The Volatility Index (VIX)
The Volatility Index (VIX) has continued its perilous plunge from the heights of its October summit. Why hasn’t it caught an outcropping yet? Perhaps it is because the Index is not reflecting the underlying stress in the market. The core reasons for this are tri-fold:
First, quant funds are selling index volatility and buying volatility in individual names, which has a masking effect.
Second, the season of quazi-investors reaching for returns by selling huge call positions is upon us.
Third, The FED and it’s media have been so successful in augmenting bank sentiment that they have procured a huge boost in their common equities. This has allowed billions upon billions of dollars to be raised in common stocks of banks. Consequently, the equity offerings that have been raised of late will need to be further diluted. The stress tests were rigged, and the adverse case scenarios were far too optimistic.
Where does this all lead? For my money, I continue to own size in Ten Year calls. I am also finding safe footing in select miners and precious metal names.

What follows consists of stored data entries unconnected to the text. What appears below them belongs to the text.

(* ===== verification/Driver.v ===== *)
(** * The driver manager: data, table and handlers
    ([src/drive_manager/driver_manager.c])

    The shared memory object is the list [shared_ds] of [MAX_DRIVERS] slots.
    Every handler takes the table and the answers of the system calls it makes,
    and returns the table it leaves with the trace of its output and calls, in
    program order.  The sections between [pthread_mutex_lock] and
    [pthread_mutex_unlock] are one update of the table; how the handlers of the
    manager and of the driver processes interleave is the subject of
    [DriverSystem]. *)

From S2P Require Import Prelude CString.

(** ** Constants and data (lines 34-75) *)

Definition MAX_DRIVERS : nat := 32.
Definition MAX_LINE : nat := 256.
Definition MIN_TASK_TIME : Z := 1.
Definition MAX_TASK_TIME : Z := 3600.

Definition EINTR : Z := 4.
Definition ENOENT : Z := 2.
Definition ESRCH : Z := 3.
Definition ECHILD : Z := 10.
Definition SIGTERM : Z := 15.

Inductive DriverState := DRIVER_AVAILABLE | DRIVER_BUSY.

#[export] Instance DriverState_eq_dec : EqDecision DriverState.
Proof. solve_decision. Defined.

Record DriverSlot := mkSlot {
  state : DriverState;
  pid : Z;
  active : Z;
  task_timer : Z;
  busy_until : Z;
  event_fd : Z;
}.

#[export] Instance DriverSlot_eq_dec : EqDecision DriverSlot.
Proof. solve_decision. Defined.

(** What a system call returned, with [errno] for the failing case. *)
Record os_result := mkOs { ret : Z; errno : Z }.

(** The observable effects: text written to [stdout] and [stderr], [perror], and
    the system calls that matter outside the process. *)
Inductive action :=
  | Out (s : cstr)
  | ErrOut (s : cstr)
  | Perror (s : cstr)
  | Eventfd
  | Fork
  | Close (fd : Z)
  | WriteEvent (fd value : Z)
  | SetTimer (sec : Z)
  | Kill (p sig : Z)
  | Waitpid (p : Z)
  | MutexDestroy (i : nat)
  | Munmap
  | ShmUnlink
  | Exit (code : Z).

#[export] Instance action_eq_dec : EqDecision action.
Proof. solve_decision. Defined.

Definition set_state (st : DriverState) (s : DriverSlot) : DriverSlot :=
  mkSlot st (pid s) (active s) (task_timer s) (busy_until s) (event_fd s).
Definition set_active (a : Z) (s : DriverSlot) : DriverSlot :=
  mkSlot (state s) (pid s) a (task_timer s) (busy_until s) (event_fd s).
Definition set_task_timer (t : Z) (s : DriverSlot) : DriverSlot :=
  mkSlot (state s) (pid s) (active s) t (busy_until s) (event_fd s).
Definition set_busy_until (t : Z) (s : DriverSlot) : DriverSlot :=
  mkSlot (state s) (pid s) (active s) (task_timer s) t (event_fd s).
Definition set_event_fd (fd : Z) (s : DriverSlot) : DriverSlot :=
  mkSlot (state s) (pid s) (active s) (task_timer s) (busy_until s) fd.

(** ** Wrappers of the C library (lines 100-189) *)

(** [None] is the return value [-1]; [Some v] is 0 with [*result = v]. *)
Definition safe_strtol (str : option cstr) (result_not_null : bool) (min_val max_val : Z)
    : option Z :=
  match str with
  | None => None
  | Some s =>
      if negb result_not_null then None
      else let r := strtol s in
      if st_erange r then None
      else if (st_used r =? 0)%nat then None
      else if (st_val r <? min_val) || (st_val r >? max_val) then None
      else Some (st_val r)
  end.

Definition safe_read (fd : Z) (buf_not_null : bool) (r : os_result) : Z * list action :=
  if (fd <? 0) || negb buf_not_null then (-1, [])
  else if ret r <? 0 then
    if errno r =? EINTR then (0, []) else (-1, [Perror (lit "read")])
  else (0, []).

Definition safe_write (fd : Z) (buf_not_null : bool) (count : Z) (r : os_result)
    : Z * list action :=
  if (fd <? 0) || negb buf_not_null then (-1, [])
  else if ret r <? 0 then
    if errno r =? EINTR then (0, []) else (-1, [Perror (lit "write")])
  else if negb (ret r =? count) then (-1, [])
  else (0, []).

(** ** The slot table (lines 201-213, 384-402) *)

Definition slot_matches (p : Z) (s : DriverSlot) : bool :=
  negb (active s =? 0) && (pid s =? p).

Definition find_slot (shared_ds : list DriverSlot) (p : Z) : Z :=
  if p <=? 0 then -1 else find_index (slot_matches p) shared_ds.

(** The slot [init_shm] writes. *)
Definition empty_slot : DriverSlot := mkSlot DRIVER_AVAILABLE 0 0 0 0 (-1).

(** [init_shm]: every system call may fail; the table exists only when all of
    them succeed.  [mutex_init i] is what [pthread_mutex_init] returned for slot
    [i]. *)
Inductive init_outcome :=
  | InitOk (ds : list DriverSlot)
  | InitExit (tr : list action).

Fixpoint init_slots (mutex_init : nat -> Z) (i n : nat) (ds : list DriverSlot)
    : list DriverSlot + nat :=
  match n with
  | O => inl ds
  | S n' =>
      if negb (mutex_init i =? 0) then inr i
      else init_slots mutex_init (S i) n' (ds ++ [empty_slot])
  end.

Definition init_shm (shm_open ftruncate mmap : os_result) (mutex_init : nat -> Z)
    : init_outcome :=
  let shm_fd := ret shm_open in
  if shm_fd <? 0 then InitExit [Perror (lit "shm_open"); Exit 1]
  else if ret ftruncate =? -1 then
    InitExit [Perror (lit "ftruncate"); Close shm_fd; ShmUnlink; Exit 1]
  else if ret mmap =? -1 then
    InitExit [Perror (lit "mmap"); Close shm_fd; ShmUnlink; Exit 1]
  else match init_slots mutex_init 0 MAX_DRIVERS [] with
  | inl ds => InitOk ds
  | inr i =>
      InitExit [ErrOut (lit "Error: failed to initialize mutex " ++ dec (Z.of_nat i) ++ [NL]);
                Munmap; Close shm_fd; ShmUnlink; Exit 1]
  end.

(** ** [create_driver] (lines 414-461) *)

Inductive create_outcome :=
  | Created (ds : list DriverSlot) (tr : list action)
  | InChild (efd : Z).

Definition free_slot (shared_ds : list DriverSlot) : Z :=
  find_index (fun s => active s =? 0) shared_ds.

(** The parent's stores after [fork]. *)
Definition new_slot (p efd : Z) : DriverSlot := mkSlot DRIVER_AVAILABLE p 1 0 0 efd.

Definition create_driver (efd_r fork_r : os_result) (shared_ds : list DriverSlot)
    : option create_outcome :=
  let slot := free_slot shared_ds in
  if slot =? -1 then
    Some (Created shared_ds [ErrOut (lit "Error: no free driver slots available" ++ [NL])])
  else
  let efd := ret efd_r in
  if efd =? -1 then Some (Created shared_ds [Eventfd; Perror (lit "eventfd")])
  else
  let p := ret fork_r in
  if p <? 0 then Some (Created shared_ds [Eventfd; Fork; Perror (lit "fork"); Close efd])
  else if p =? 0 then Some (InChild efd)
  else
    ds' ← aset shared_ds slot (new_slot p efd);
    Some (Created ds' [Eventfd; Fork;
            Out (lit "Driver created with PID=" ++ dec p ++ [NL])]).

(** ** [send_task] (lines 472-502) *)

Definition send_task (write_r : os_result) (shared_ds : list DriverSlot) (p task_time : Z)
    : option (list DriverSlot * list action) :=
  let idx := find_slot shared_ds p in
  if idx =? -1 then Some (shared_ds, [Out (lit "Driver not found" ++ [NL])])
  else if (task_time <? MIN_TASK_TIME) || (task_time >? MAX_TASK_TIME) then
    Some (shared_ds, [])
  else
  s ← aget shared_ds idx;
  if event_fd s <? 0 then Some (shared_ds, [])
  else if bool_decide (state s = DRIVER_BUSY) then
    Some (shared_ds, [Out (lit "Driver is busy!" ++ [NL])])
  else
  ds' ← aset shared_ds idx (set_task_timer task_time s);
  let '(w, tr) := safe_write (event_fd s) true 8 write_r in
  if w <? 0 then Some (ds', WriteEvent (event_fd s) 1 :: tr)
  else Some (ds', WriteEvent (event_fd s) 1 :: tr ++
    [Out (lit "Task sent to PID=" ++ dec p ++ lit " for " ++ dec task_time
          ++ lit " sec" ++ [NL])]).

(** ** [get_status] and [get_drivers] (lines 512-573) *)

Definition get_status (now : Z) (shared_ds : list DriverSlot) (p : Z) : option (list action) :=
  let idx := find_slot shared_ds p in
  if idx =? -1 then Some [Out (lit "Driver not found" ++ [NL])]
  else
  s ← aget shared_ds idx;
  if bool_decide (state s = DRIVER_BUSY) && (busy_until s >? now) then
    Some [Out (lit "Status [PID=" ++ dec p ++ lit "]: BUSY (" ++ dec (busy_until s - now)
               ++ lit " sec remaining)" ++ [NL])]
  else Some [Out (lit "Status [PID=" ++ dec p ++ lit "]: AVAILABLE" ++ [NL])].

Definition driver_line (now : Z) (s : DriverSlot) : list action :=
  if active s =? 0 then []
  else if busy_until s >? now then
    [Out (lit "PID=" ++ dec (pid s) ++ lit " | Status: BUSY | Time left: "
          ++ dec (busy_until s - now) ++ lit " sec" ++ [NL])]
  else [Out (lit "PID=" ++ dec (pid s) ++ lit " | Status: AVAILABLE" ++ [NL])].

Definition get_drivers (now : Z) (shared_ds : list DriverSlot) : list action :=
  let lines := mjoin (driver_line now <$> shared_ds) in
  let found_any := existsb (fun s => negb (active s =? 0)) shared_ds in
  if found_any then lines else lines ++ [Out (lit "No active drivers" ++ [NL])].

(** ** The driver process: [driver_loop] (lines 225-344) *)

Inductive init_driver :=
  | DriverExit (tr : list action)
  | DriverRuns (idx epfd tfd : Z).

Definition driver_init (shared_ds : list DriverSlot) (self efd : Z)
    (epoll_create timerfd_create ctl_efd ctl_tfd : os_result) : init_driver :=
  let idx := find_slot shared_ds self in
  if idx =? -1 then DriverExit [Exit 1]
  else let epfd := ret epoll_create in
  if epfd =? -1 then DriverExit [Perror (lit "epoll_create1"); Exit 1]
  else let tfd := ret timerfd_create in
  if tfd =? -1 then DriverExit [Perror (lit "timerfd_create"); Close epfd; Exit 1]
  else if ret ctl_efd =? -1 then
    DriverExit [Perror (lit "epoll_ctl (efd)"); Close tfd; Close epfd; Exit 1]
  else if ret ctl_tfd =? -1 then
    DriverExit [Perror (lit "epoll_ctl (tfd)"); Close tfd; Close epfd; Exit 1]
  else DriverRuns idx epfd tfd.

(** The section under the mutex when the event descriptor is readable: the new
    slot and the duration for which the timer is to be armed, if any.  [now1]
    and [now2] are the two calls of [time(NULL)]. *)
Definition accept_task (now1 now2 : Z) (s : DriverSlot) : DriverSlot * option Z :=
  if busy_until s >? now1 then (s, None)
  else if task_timer s <=? 0 then (s, None)
  else (set_busy_until (now2 + task_timer s) (set_state DRIVER_BUSY s), Some (task_timer s)).

(** The section under the mutex when the timer expired. *)
Definition complete_task (s : DriverSlot) : DriverSlot :=
  set_busy_until 0 (set_state DRIVER_AVAILABLE s).

Record ev_env := mkEv { ev_read : os_result; ev_now1 : Z; ev_now2 : Z; ev_settime : os_result }.

(** One iteration of the inner [for]: the event on descriptor [fd]. *)
Definition driver_event (self idx efd tfd : Z) (fd : Z) (e : ev_env)
    (shared_ds : list DriverSlot) : option (list DriverSlot * list action) :=
  if fd =? efd then
    let '(r, tr) := safe_read efd true (ev_read e) in
    if r <? 0 then Some (shared_ds, tr)
    else
    s ← aget shared_ds idx;
    let '(s', armed) := accept_task (ev_now1 e) (ev_now2 e) s in
    ds' ← aset shared_ds idx s';
    match armed with
    | None => Some (ds', tr)
    | Some t =>
        if ret (ev_settime e) =? -1
        then Some (ds', tr ++ [SetTimer t; Perror (lit "timerfd_settime")])
        else Some (ds', tr ++ [SetTimer t])
    end
  else if fd =? tfd then
    let '(r, tr) := safe_read tfd true (ev_read e) in
    if r <? 0 then Some (shared_ds, tr)
    else
    s ← aget shared_ds idx;
    ds' ← aset shared_ds idx (complete_task s);
    Some (ds', tr ++ [Out (lit "[Driver " ++ dec self ++ lit "] Task completed!" ++ [NL])])
  else Some (shared_ds, []).

(** The events of one [epoll_wait], in order. *)
Fixpoint driver_events (self idx efd tfd : Z) (evs : list (Z * ev_env))
    (shared_ds : list DriverSlot) : option (list DriverSlot * list action) :=
  match evs with
  | [] => Some (shared_ds, [])
  | (fd, e) :: evs' =>
      '(ds1, tr1) ← driver_event self idx efd tfd fd e shared_ds;
      '(ds2, tr2) ← driver_events self idx efd tfd evs' ds1;
      Some (ds2, tr1 ++ tr2)
  end.

(** What [epoll_wait] returned: [EINTR], another failure, or events (at most 2). *)
Inductive wait_result := WaitIntr | WaitFail | WaitEvents (evs : list (Z * ev_env)).

(** The [while (1)] loop over a finite sequence of [epoll_wait] results: [None]
    as exit status while the loop is still running. *)
Fixpoint driver_loop (self idx efd tfd epfd : Z) (waits : list wait_result)
    (shared_ds : list DriverSlot) : option (list DriverSlot * list action) :=
  match waits with
  | [] => Some (shared_ds, [])
  | WaitIntr :: waits' => driver_loop self idx efd tfd epfd waits' shared_ds
  | WaitFail :: _ =>
      Some (shared_ds, [Perror (lit "epoll_wait"); Close tfd; Close epfd; Exit 0])
  | WaitEvents evs :: waits' =>
      '(ds1, tr1) ← driver_events self idx efd tfd evs shared_ds;
      '(ds2, tr2) ← driver_loop self idx efd tfd epfd waits' ds1;
      Some (ds2, tr1 ++ tr2)
  end.

(** ** [terminate_all] (lines 582-650) *)

Definition kill_slot (kill_r : nat -> os_result) (i : nat) (s : DriverSlot)
    : DriverSlot * list action :=
  if active s =? 0 then (s, [])
  else
    let '(s1, tr1) :=
      if event_fd s >=? 0 then (set_event_fd (-1) s, [Close (event_fd s)]) else (s, []) in
    let tr2 :=
      if pid s >? 0 then
        Kill (pid s) SIGTERM ::
          (if (ret (kill_r i) =? -1) && negb (errno (kill_r i) =? ESRCH)
           then [Perror (lit "kill")] else [])
      else [] in
    (s1, tr1 ++ tr2).

Definition reap_slot (wait_r : nat -> os_result) (i : nat) (s : DriverSlot)
    : DriverSlot * list action :=
  if negb (active s =? 0) && (pid s >? 0) then
    (set_active 0 s,
     Waitpid (pid s) ::
       (if (ret (wait_r i) =? -1) && negb (errno (wait_r i) =? ECHILD)
        then [Perror (lit "waitpid")] else []))
  else (s, []).

(** A [for] loop over all slots that rewrites each of them. *)
Fixpoint for_slots (f : nat -> DriverSlot -> DriverSlot * list action) (i : nat)
    (ds : list DriverSlot) : list DriverSlot * list action :=
  match ds with
  | [] => ([], [])
  | s :: ds' =>
      let '(s1, tr1) := f i s in
      let '(ds1, tr2) := for_slots f (S i) ds' in
      (s1 :: ds1, tr1 ++ tr2)
  end.

Definition terminate_all (shm_fd : Z) (kill_r wait_r : nat -> os_result)
    (munmap_r unlink_r : os_result) (shared_ds : list DriverSlot)
    : list DriverSlot * list action :=
  let '(ds1, tr1) := for_slots (kill_slot kill_r) 0 shared_ds in
  let '(ds2, tr2) := for_slots (reap_slot wait_r) 0 ds1 in
  (ds2,
   Out (NL :: lit "Terminating all drivers..." ++ [NL]) :: tr1 ++ tr2
     ++ (MutexDestroy <$> seq 0 MAX_DRIVERS)
     ++ Munmap :: (if ret munmap_r =? -1 then [Perror (lit "munmap")] else [])
     ++ (if shm_fd >=? 0 then [Close shm_fd] else [])
     ++ ShmUnlink :: (if (ret unlink_r =? -1) && negb (errno unlink_r =? ENOENT)
                      then [Perror (lit "shm_unlink")] else [])
     ++ [Out (lit "Cleanup completed" ++ [NL]); Exit 0]).
Lemma reap_slot_trace wait_r k s :
  (active s = 0 \/ active s = 1) -> (active s = 1 -> 0 < pid s) ->
  active (reap_slot wait_r k s).1 = 0 /\
  omap killed (reap_slot wait_r k s).2 = [] /\
  omap waited (reap_slot wait_r k s).2 = (if active s =? 1 then [pid s] else []) /\
  omap closed (reap_slot wait_r k s).2 = [].
Proof.
  intros Ha Hp. unfold reap_slot. destruct Ha as [Ha|Ha].
  - rewrite Ha. done.
  - rewrite Ha. cbn [Z.eqb Pos.eqb negb andb]. specialize (Hp Ha).
    replace (pid s >? 0) with true by lia. destruct (_ && _); done.
Qed.

Lemma registry_inactive ds : Forall (fun s => active s = 0) ds -> registry ds = ∅.
Proof.
  unfold registry. induction 1 as [|s ds Hs _ IH]; [done|]. cbn.
  unfold entry at 1. rewrite Hs. exact IH.
Qed.

Lemma omap_mutex_destroy {B} (sel : action -> option B) l :
  (forall i, sel (MutexDestroy i) = None) -> omap sel (MutexDestroy <$> l) = [].
Proof. intros Hsel. induction l as [|i l IH]; [done|]. csimpl. by rewrite Hsel. Qed.

(** The first loop of [terminate_all]. *)
Lemma kill_phase ds kill_r :
  Forall slot_ok ds ->
  let '(ds1, tr) := for_slots (kill_slot kill_r) 0 ds in
  omap killed tr = pid <$> active_slots ds /\
  omap waited tr = [] /\
  omap closed tr = event_fd <$> active_slots ds /\
  ds1 = (fun s => if active s =? 1 then set_event_fd (-1) s else s) <$> ds.
Proof.
  intros Hs. assert (forall s, s ∈ ds -> slot_ok s) as Hin
    by (by rewrite Forall_forall in Hs).
  pose proof (for_slots_fst (kill_slot kill_r) 0 ds) as Hds1.
  pose proof (for_slots_snd killed (fun s => if active s =? 1 then [pid s] else [])
    (kill_slot kill_r) 0 ds) as Hk.
  pose proof (for_slots_snd waited (fun _ => []) (kill_slot kill_r) 0 ds) as Hw.
  pose proof (for_slots_snd closed (fun s => if active s =? 1 then [event_fd s] else [])
    (kill_slot kill_r) 0 ds) as Hc.
  destruct (for_slots (kill_slot kill_r) 0 ds) as [ds1 tr]. cbn [fst snd] in *.
  rewrite Hk, Hw, Hc, !mjoin_active by (intros k s ?; by apply kill_slot_trace, Hin).
  split_and!; [done | | done |].
  - clear. by induction ds.
  - rewrite Hds1, <- imap_const. apply imap_ext. intros k s Hk'.
    apply kill_slot_trace, Hin. by eapply list_elem_of_lookup_2.
Qed.
(* ===== verification/FmTreeProps.v ===== *)
(** * File manager: what the tree operations guarantee

    The theorems about [process_tree] of [simple_file_manager/src/dialog.c]: exact
    effect of deletion, copy and both forms of a move, and the cases in which the
    operations lose data. *)

From S2P Require Import Prelude CString Vfs FmTree.

(** ** Deciding the preconditions

    The conditions of [FmTree] quantify over all paths; over a finite file system
    they can be decided, which is how they are discharged on concrete ones. *)

Definition is_link (n : node) : bool := match n with Link _ => true | _ => false end.

Definition tree_readyc (f : fs) (s : cstr) (p : path) (h : nat) : Prop :=
  fs_okc (nodes f) /\ namesc s p /\ p <> [] /\
  map_Forall (fun q n => under p q = true ->
    (length q < length p + h)%nat /\
    (length s + plen (drop (length p) q) < PATH_MAX)%nat /\ is_link n = false) (nodes f) /\
  set_Forall (fun q => under p q = false) (locked f) /\ parent p ∉ locked f.

Definition dst_readyc (f : fs) (d : cstr) (p q : path) : Prop :=
  namesc d q /\ under p q = false /\ under q p = false /\
  map_Forall (fun x n => under p x = true ->
    (length d + plen (drop (length p) x) < PATH_MAX)%nat /\
    match n with File c _ => (length c <= max_file f)%nat | _ => True end) (nodes f) /\
  set_Forall (fun x => under q x = false) (locked f).

Definition dst_freec (f : fs) (q : path) : Prop :=
  q <> [] /\ nodes f !! q = None /\ dir_at (nodes f) (parent q) = true /\ parent q ∉ locked f.

Definition apart_devicesc (f : fs) (p q : path) : Prop :=
  device f p <> device f q /\
  set_Forall (fun x => under p x = false /\ under q x = false) (mounts f).

#[export] Instance tree_readyc_dec f s p h : Decision (tree_readyc f s p h).
Proof. unfold tree_readyc. apply _. Defined.
#[export] Instance dst_readyc_dec f d p q : Decision (dst_readyc f d p q).
Proof.
  unfold dst_readyc. repeat (apply and_dec; [try apply _|]); try apply _.
  apply map_Forall_dec. intros x n. apply impl_dec; [apply _|].
  apply and_dec; [apply _|]. destruct n; apply _.
Defined.
#[export] Instance dst_freec_dec f q : Decision (dst_freec f q).
Proof. unfold dst_freec. apply _. Defined.
#[export] Instance apart_devicesc_dec f p q : Decision (apart_devicesc f p q).
Proof. unfold apart_devicesc. apply _. Defined.

Lemma tree_readyc_sound f s p h : tree_readyc f s p h -> tree_ready f s p h.
Proof.
  intros (Hok & Hn & Hp & Hm & Hl & Hpar). split; try done.
  - by apply fs_okc_sound.
  - by apply namesc_sound.
  - intros r n Hr. destruct (Hm _ _ Hr (under_app p r)) as (H1 & H2 & _).
    rewrite length_app in H1. rewrite drop_app_length in H2. lia.
  - intros r t Hr. by destruct (Hm _ _ Hr (under_app p r)) as (_ & _ & ?).
  - intros r Hr. pose proof (Hl _ Hr) as H. simpl in H. by rewrite under_app in H.
Qed.

Lemma dst_readyc_sound f d p q : dst_readyc f d p q -> dst_ready f d p q.
Proof.
  intros (Hn & H1 & H2 & Hm & Hl). split; try done.
  - by apply namesc_sound.
  - intros r n Hr. destruct (Hm _ _ Hr (under_app p r)) as [H _]. by rewrite drop_app_length in H.
  - intros r Hr. pose proof (Hl _ Hr) as H. simpl in H. by rewrite under_app in H.
  - intros r c md Hr. by destruct (Hm _ _ Hr (under_app p r)) as [_ ?].
Qed.

Lemma dst_freec_sound f q : dst_freec f q -> dst_free f q.
Proof. intros (H1 & H2 & H3 & H4). split; try done. by apply dir_at_sound. Qed.

Lemma apart_devicesc_sound f p q : apart_devicesc f p q -> apart_devices f p q.
Proof.
  intros [Hd Hm]. split; [done|]. intros r.
  split; intros Hr; destruct (Hm _ Hr) as [H1 H2]; by rewrite under_app in *.
Qed.

(** Discharge a precondition on a concrete file system by evaluation. *)
Ltac ready :=
  first [ apply tree_readyc_sound | apply dst_readyc_sound | apply dst_freec_sound
        | apply apart_devicesc_sound | apply fs_okc_sound | apply namesc_sound ];
  apply (bool_decide_unpack _); vm_compute; exact I.

(** ** [rename] *)

Lemma rekey_inj (m : gmap path node) p q x y :
  (forall z, under q z = true -> z <> q -> m !! z = None) ->
  is_Some (delete q m !! x) -> is_Some (delete q m !! y) ->
  rekey p q x = rekey p q y -> x = y.
Proof.
  intros Hq Hx Hy. unfold rekey.
  assert (forall z, is_Some (delete q m !! z) -> under q z = false) as Hz.
  { intros z [n Hn]. apply not_true_is_false. intros Hu. apply lookup_delete_Some in Hn as [Hne Hn].
    rewrite Hq in Hn; by auto. }
  destruct (under p x) eqn:Ex, (under p y) eqn:Ey; [| | |done].
  - apply under_spec in Ex as [r ->], Ey as [r' ->]. rewrite !drop_app_length.
    by intros ->%app_inv_head.
  - intros <-. specialize (Hz _ Hy). by rewrite under_app in Hz.
  - intros ->. specialize (Hz _ Hx). by rewrite under_app in Hz.
Qed.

The crash of 2009 is mounting, but so too is my strategy. The Ten Year goes far, far higher. In spite of all government efforts and their media machine, I veer not from my position. There is a wild outlier push coming in Treasuries, and rates will go below 2%. The FED has skillfully driven the market higher, but their trade will unwind; and as it does, the (VIX) and Treasuries will soar. Very few will be prepared. Peak earnings require a slow, methodical trek—and patience is one of my gifts.
When the climb of this year is over and my gains reach their crest—multiplying exponentially—my musings will see a larger audience. It’s a little known fact of the market that one’s net worth equals one’s net voice. Do you hear me yet?
Peace

The VIX





Hi Mr. V.
What is the ticker for the 10 year calls you’re buying? what miners and precious metals do you own and would recommend?
thanks..keep it up!
Comment by A — May 20, 2009 @ 10:33 pm
I own calls in the ZN futures contract. You can also buy calls in symbol IEF, which moves in tandem with the ZN futures contract. HL and CDE are my favorite mining names.
Comment by Mr. Volatility — May 21, 2009 @ 6:08 am
So you really think the a crash in 2009 will be more severe than the one we had in 2008?
Comment by jason — May 21, 2009 @ 7:41 am
10 just jumped… rates at 3.3!!! and the market is down…can you explain this?
Comment by jason — May 21, 2009 @ 9:18 am
Not sure worse in terms of percentages. I do think the profit potential is larger this year.
Comment by Mr. Volatility — May 21, 2009 @ 9:50 am
There isn’t always correlation.
Comment by Mr. Volatility — May 21, 2009 @ 9:59 am
[...] the stress in the system intensifies, the case for being long treasuries [...]
Pingback by The Euro, Treasuries and Gold | Trade the Picture — June 1, 2009 @ 8:20 am
[...] documented here at Trade the Picture, the bank stress tests were rigged. Now, a congressional oversight report reveals that more rigorous tests are [...]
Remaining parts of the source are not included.